2、 加入2ml左右PBS，轻轻晃动培养瓶润洗细胞，吸出PBS丢弃；

3、 加入1ml左右胰酶，轻轻晃动培养瓶使之浸润所有细胞，放入培养箱消化；

4、 消化时间跟据细胞特性有所不同，显微镜下看到细胞块中间的细胞明显分离变圆，侧立培养瓶细胞可以滑落时可终止消化，全程不要拍打培养瓶；

5、 加入3ml含血清的培养基终止消化，吹打细胞使之脱落并在液体里反复吹打使细胞，使之尽量呈单颗细胞的悬浮液，这时可以在显微镜看下；

6、 收集细胞悬液离心，1200rpm（约250g） 3分钟，离心完吸出上清丢弃。

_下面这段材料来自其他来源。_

(** ** Status resolution *)

(** C1. The worker the scanner builds for a directory is RUNNING exactly
    when the directory holds a liveness marker with a PID, the process of
    that PID is alive and it is verified to be a worker. When the marker's
    process fails either test (and when there is no marker), the status is
    the one of the checklist verdict: FAILED for [failed], COMPLETED for
    [complete], STOPPED otherwise. *)
Theorem status_running_iff_alive_and_verified :
  forall (probes : Probes) (root name : string) (d : WorkerDir) (w : Worker),
    scan_entry probes root (Directory name d) = Some w ->
    (status w = RUNNING <->
     exists p, agent_pid d = Some p
               /\ is_process_running probes p = true
               /\ is_worker_process probes p = true)
    /\ ((forall p, agent_pid d = Some p ->
                   is_process_running probes p = false
                   \/ is_worker_process probes p = false) ->
        status_of_verdict (get_prd_status (prd_md d)) (status w)).
Proof.
  intros probes root name d w Hw.
  apply scan_entry_inv in Hw as [n [d' [task [ts [[= <- <-] [_ ->]]]]]].
  unfold resolve_worker, resolve_status, status_of_verdict; simpl.
  set (verdict := get_prd_status (prd_md d)).
  assert (Hv : status_of_verdict verdict
                 (if (verdict =? "failed")%string then FAILED
                  else if (verdict =? "complete")%string then COMPLETED
                  else STOPPED)).
  { unfold status_of_verdict.
    destruct (String.eqb_spec verdict "failed") as [->|Hnf];
      [repeat split; congruence|].
    destruct (String.eqb_spec verdict "complete") as [->|Hnc];
      repeat split; congruence. }
  assert (Hn : (if (verdict =? "failed")%string then FAILED
                else if (verdict =? "complete")%string then COMPLETED
                else STOPPED) <> RUNNING).
  { destruct (verdict =? "failed")%string; [discriminate|].
    destruct (verdict =? "complete")%string; discriminate. }
  destruct (agent_pid d) as [p|].
  - destruct (is_process_running probes p) eqn:Hr;
      destruct (is_worker_process probes p) eqn:Hk; simpl; split;
      try (split; [intros Hs; now elim Hn
                  | intros [q [[= <-] [H1 H2]]]; congruence]);
      try (intros _; exact Hv).
    + split; [intros _; exists p; auto | reflexivity].
    + intros Hfall. destruct (Hfall p eq_refl) as [Hx|Hx]; congruence.
  - split; [|intros _; exact Hv].
    split; [intros Hs; now elim Hn | intros [q [[=] _]]].
Qed.
(** * wordvis: the taxonomy sunburst generator (src/wordvis.py)

    A shallow embedding of the weighted tree ([Tree.add]), the radial
    partition ([Rings]), the label placement ([CircleDiagram._draw_clades])
    and the document writer ([Svg.save]), followed by the properties of
    the specification that concern them.

    Conventions of the embedding.
    - Python [int] is [Z]; Python [float] is computed in exact rational
      arithmetic [Q] (the script runs under [from __future__ import division],
      so [/] is true division and raises [ZeroDivisionError] on a zero
      divisor).
    - A Python [dict] keyed by strings is a [gmap string _], a [set] of
      strings a [gset string]; [sorted] is a merge sort by the
      lexicographic order on strings.
    - A call that may raise returns a [result]; the methods of [Rings],
      which update [self.tiers], run in a state-and-exception monad. *)

From stdpp Require Import gmap strings list fin_maps sorting.
From Stdlib Require Import ZArith QArith Lia Lqa Ascii DecimalString.

#[local] Set Warnings "-register-all,-clear-no-such-hyp".
Open Scope Z_scope.

(** ** Module constants *)

Definition START : string := "^".
Definition END : string := "$".
Definition SCALE : Z := 1.
Definition MAX_RINGS : Z := 20.
Definition RING_DEPTH : Z := 100 * SCALE.
Definition LETTER_SPACING : Z := 10 * SCALE.
Definition LINE_COLOUR : string := "white".
Definition FONT_COLOUR : string := "#555555".
Definition FONT_NAME : string := "Helvetica".
Definition COLOUR_LIGHTNESS : Q := 85 # 100.

(** ** Exceptions *)

Inductive exn :=
| AttributeError
| ZeroDivisionError
| KeyError
| NameError
| ValueError.

Inductive result (A : Type) :=
| Return (a : A)
| Raise (e : exn).
Arguments Return {A} a.
Arguments Raise {A} e.

Definition rbind {A B} (r : result A) (k : A → result B) : result B :=
  match r with
  | Return a => k a
  | Raise e => Raise e
  end.

(** ** Node, EndNode and Tree *)

Inductive class := NodeClass | EndNodeClass.

Inductive node := mk_node {
  cls : class;
  clade : string;
  count : Z;
  children : gmap string node
}.

(** [Node(clade)] *)
Definition Node (clade : string) : node := mk_node NodeClass clade 0 ∅.

(** [EndNode()] *)
Definition EndNode : node := mk_node EndNodeClass END 1 ∅.

Definition isinstance_EndNode (n : node) : bool :=
  match cls n with EndNodeClass => true | NodeClass => false end.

7、 加入新鲜培养基，吹打几下混匀细胞即可，按需接种到新培养瓶，补足培养基，拧松瓶盖或使用透气瓶盖进行培养。

8、 检查培养箱二氧化碳，温度和水盘。

二、 悬浮细胞传代（以一个T25瓶为例）

1、 轻轻吹散悬浮细胞，部分贴壁松散的悬浮细胞可直接吹打培养瓶底部使细胞悬浮，收集细胞悬液到无菌离心管中，离心1200rpm（约250g） 3分钟，离心完毕吸出上清丢弃;

2、 加入适量新鲜培养基重悬细胞，按比例接种至培养瓶（接种比例按实际情况，不确定可计数后再接种）;

3、 常规细胞推荐以3~5×105cells/ml传代，长到2×106cells/ml传出;

4、 建议刚开始几代计数后传代，后面可以根据经验按比例传代。

三、 半贴壁半悬浮细胞传代（以一个T25瓶为例）

1、 培养液（含悬浮的细胞）：用移液器吸出培养液转移到无菌离心管中；

2、 贴壁部分：用1ml PBS洗细胞，吸出PBS放入到第1步装有培养液的离心管中收集（不要直接丢弃，里面有细胞）；

3、 培养瓶加入胰酶1ml，放入培养箱静置消化；

4、 消化时间跟据细胞特性有所不同，显微镜下看到细胞明显收缩变圆，侧立培养瓶细胞可以滑落时可终止消化，全程不要拍打培养瓶；

5、 用3ml含血清的培养基终止消化，将消化下来的细胞悬液吹散细胞后收集到第1步的离心管；

6、 将离心管在1200rpm（约250g） 3min离心，离心完毕弃掉上清，加入新的培养基重悬，按实际情况分瓶，放入培养箱培养。